Exercise objective: Set down the whole listing that follows, precisely as written.

Dataset:

- - - - - - -

Lemma split_expired_filter (R : timeout_user -> timeout_user -> Prop) (P : timeout_user -> Prop) `{!forall u, Decision (P u)} due l :
  StronglySorted R l -> (forall x, x ∈ l -> due x = true <-> P x) -> (forall x y, x ∈ l -> y ∈ l -> R x y -> P y -> P x) ->
  (split_expired due l).1 = filter P l.
Proof.
  induction 1 as [| x l Hl IH Hx]; intros Hd Hp; [done |]. cbn [split_expired]. destruct (due x) eqn:E; cbn [fst].
  - rewrite filter_cons_True by (apply Hd; [constructor | done]). f_equal. apply IH.
    + intros y Hy. apply Hd. by constructor.
    + intros y z Hy Hz. apply Hp; by constructor.
  - assert (Hnx : ~ P x) by (rewrite <- Hd; [congruence | constructor]). symmetry. apply elem_of_nil_inv.
    intros y [Hy Hin]%list_elem_of_filter. apply Hnx. apply elem_of_cons in Hin as [-> | Hin]; [done |].
    rewrite Forall_forall in Hx. apply (Hp x y); [constructor | by constructor | auto | done].
Qed.

(** No relative timeout is so far away that its time cannot be negated. *)
Definition in_reach (u : timeout_user) : Prop := - 2 ^ 63 < tu_when u < 2 ^ 63.

Lemma i64_small n : - 2 ^ 63 <= n < 2 ^ 63 -> i64 n = n.
Proof. intros H. apply swrap_small; lia. Qed.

- - - - - - -

Exercise result:
Lemma split_expired_filter (R : timeout_user -> timeout_user -> Prop) (P : timeout_user -> Prop) `{!forall u, Decision (P u)} due l :
  StronglySorted R l -> (forall x, x ∈ l -> due x = true <-> P x) -> (forall x y, x ∈ l -> y ∈ l -> R x y -> P y -> P x) ->
  (split_expired due l).1 = filter P l.
Proof.
  induction 1 as [| x l Hl IH Hx]; intros Hd Hp; [done |]. cbn [split_expired]. destruct (due x) eqn:E; cbn [fst].
  - rewrite filter_cons_True by (apply Hd; [constructor | done]). f_equal. apply IH.
    + intros y Hy. apply Hd. by constructor.
    + intros y z Hy Hz. apply Hp; by constructor.
  - assert (Hnx : ~ P x) by (rewrite <- Hd; [congruence | constructor]). symmetry. apply elem_of_nil_inv.
    intros y [Hy Hin]%list_elem_of_filter. apply Hnx. apply elem_of_cons in Hin as [-> | Hin]; [done |].
    rewrite Forall_forall in Hx. apply (Hp x y); [constructor | by constructor | auto | done].
Qed.

(** No relative timeout is so far away that its time cannot be negated. *)
Definition in_reach (u : timeout_user) : Prop := - 2 ^ 63 < tu_when u < 2 ^ 63.

Lemma i64_small n : - 2 ^ 63 <= n < 2 ^ 63 -> i64 n = n.
Proof. intros H. apply swrap_small; lia. Qed.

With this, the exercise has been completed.